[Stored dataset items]
########
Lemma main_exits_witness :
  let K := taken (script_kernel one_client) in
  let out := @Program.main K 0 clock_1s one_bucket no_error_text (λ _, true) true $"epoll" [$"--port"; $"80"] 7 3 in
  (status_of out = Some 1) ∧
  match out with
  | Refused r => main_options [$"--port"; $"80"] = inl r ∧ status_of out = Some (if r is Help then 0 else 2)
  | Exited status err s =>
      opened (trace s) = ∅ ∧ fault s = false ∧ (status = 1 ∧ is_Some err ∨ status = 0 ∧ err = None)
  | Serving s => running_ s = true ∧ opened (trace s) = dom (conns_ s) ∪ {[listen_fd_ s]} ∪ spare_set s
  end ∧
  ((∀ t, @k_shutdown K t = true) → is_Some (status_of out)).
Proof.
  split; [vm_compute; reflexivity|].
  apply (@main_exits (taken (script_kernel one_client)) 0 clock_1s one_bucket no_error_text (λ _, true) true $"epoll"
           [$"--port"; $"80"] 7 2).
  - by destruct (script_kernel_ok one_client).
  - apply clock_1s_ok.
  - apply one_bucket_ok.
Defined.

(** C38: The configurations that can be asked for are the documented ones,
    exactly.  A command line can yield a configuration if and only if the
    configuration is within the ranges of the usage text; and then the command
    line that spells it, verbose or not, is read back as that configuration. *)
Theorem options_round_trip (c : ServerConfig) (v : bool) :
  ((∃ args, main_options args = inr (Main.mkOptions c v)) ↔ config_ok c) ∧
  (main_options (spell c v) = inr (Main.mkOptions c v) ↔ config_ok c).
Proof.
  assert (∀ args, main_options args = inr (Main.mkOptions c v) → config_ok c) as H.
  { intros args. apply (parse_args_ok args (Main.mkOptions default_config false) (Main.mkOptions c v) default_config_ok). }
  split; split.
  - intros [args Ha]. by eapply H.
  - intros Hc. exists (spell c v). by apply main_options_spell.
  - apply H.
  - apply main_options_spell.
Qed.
########
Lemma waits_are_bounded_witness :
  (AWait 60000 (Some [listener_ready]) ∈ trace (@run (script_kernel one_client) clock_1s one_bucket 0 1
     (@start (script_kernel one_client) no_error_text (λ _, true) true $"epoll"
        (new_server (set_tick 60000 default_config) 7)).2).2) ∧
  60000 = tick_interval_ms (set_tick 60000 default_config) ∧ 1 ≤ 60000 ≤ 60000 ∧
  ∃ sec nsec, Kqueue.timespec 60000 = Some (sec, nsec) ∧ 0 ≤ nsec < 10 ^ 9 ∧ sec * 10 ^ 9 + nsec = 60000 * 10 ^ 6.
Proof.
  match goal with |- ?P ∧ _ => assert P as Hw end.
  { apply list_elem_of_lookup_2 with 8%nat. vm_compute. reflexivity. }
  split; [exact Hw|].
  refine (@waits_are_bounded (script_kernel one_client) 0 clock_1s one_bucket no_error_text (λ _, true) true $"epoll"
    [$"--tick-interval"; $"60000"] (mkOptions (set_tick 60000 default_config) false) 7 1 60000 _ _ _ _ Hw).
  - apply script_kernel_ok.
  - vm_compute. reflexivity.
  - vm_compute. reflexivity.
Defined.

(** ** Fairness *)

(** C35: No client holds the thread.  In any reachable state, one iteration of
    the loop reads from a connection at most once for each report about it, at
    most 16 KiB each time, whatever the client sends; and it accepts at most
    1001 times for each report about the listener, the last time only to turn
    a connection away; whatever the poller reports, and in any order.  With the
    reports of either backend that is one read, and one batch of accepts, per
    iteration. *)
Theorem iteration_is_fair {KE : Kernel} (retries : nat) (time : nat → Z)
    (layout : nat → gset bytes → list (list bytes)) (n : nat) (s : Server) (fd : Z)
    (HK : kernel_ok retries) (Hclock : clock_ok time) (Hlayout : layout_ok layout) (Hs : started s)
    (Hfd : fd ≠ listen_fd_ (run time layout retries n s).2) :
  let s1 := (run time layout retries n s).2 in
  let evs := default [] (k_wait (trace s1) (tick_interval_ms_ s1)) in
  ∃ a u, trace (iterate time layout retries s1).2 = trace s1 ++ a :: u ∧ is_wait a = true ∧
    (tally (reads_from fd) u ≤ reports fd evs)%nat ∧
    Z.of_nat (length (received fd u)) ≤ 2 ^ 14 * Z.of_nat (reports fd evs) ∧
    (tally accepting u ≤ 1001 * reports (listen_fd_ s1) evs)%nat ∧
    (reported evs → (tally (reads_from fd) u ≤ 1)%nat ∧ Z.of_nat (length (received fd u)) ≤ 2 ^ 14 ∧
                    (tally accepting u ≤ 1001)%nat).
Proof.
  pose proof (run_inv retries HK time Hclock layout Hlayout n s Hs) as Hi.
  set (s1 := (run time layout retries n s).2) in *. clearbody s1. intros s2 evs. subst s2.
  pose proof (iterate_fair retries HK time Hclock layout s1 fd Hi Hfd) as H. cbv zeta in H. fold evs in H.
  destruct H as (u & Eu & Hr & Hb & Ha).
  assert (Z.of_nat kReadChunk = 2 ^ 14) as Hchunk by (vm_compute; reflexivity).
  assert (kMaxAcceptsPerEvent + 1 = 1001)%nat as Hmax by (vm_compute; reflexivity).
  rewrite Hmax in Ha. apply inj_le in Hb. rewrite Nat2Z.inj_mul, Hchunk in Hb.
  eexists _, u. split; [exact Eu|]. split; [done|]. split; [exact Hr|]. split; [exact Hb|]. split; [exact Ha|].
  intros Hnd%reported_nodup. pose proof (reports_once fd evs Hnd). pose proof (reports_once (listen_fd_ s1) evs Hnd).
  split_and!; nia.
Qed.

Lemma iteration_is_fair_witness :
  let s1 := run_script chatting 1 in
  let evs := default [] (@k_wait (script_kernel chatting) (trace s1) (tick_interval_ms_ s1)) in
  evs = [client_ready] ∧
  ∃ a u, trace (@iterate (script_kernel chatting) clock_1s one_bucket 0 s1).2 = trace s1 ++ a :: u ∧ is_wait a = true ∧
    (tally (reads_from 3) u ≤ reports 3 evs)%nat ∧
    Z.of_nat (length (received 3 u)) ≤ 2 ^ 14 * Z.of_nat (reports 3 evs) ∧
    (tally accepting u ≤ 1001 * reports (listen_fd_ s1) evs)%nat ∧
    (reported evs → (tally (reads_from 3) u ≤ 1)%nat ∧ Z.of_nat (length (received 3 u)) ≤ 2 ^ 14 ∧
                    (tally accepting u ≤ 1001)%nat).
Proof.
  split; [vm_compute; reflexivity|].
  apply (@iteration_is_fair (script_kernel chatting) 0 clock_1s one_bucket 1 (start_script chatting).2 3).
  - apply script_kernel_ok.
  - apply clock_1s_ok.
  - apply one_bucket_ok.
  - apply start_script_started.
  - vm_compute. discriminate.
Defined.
########
Problem details —
Find every line above that includes the word "Theorem", then state how many there are and nothing more.

Reply to the task —
2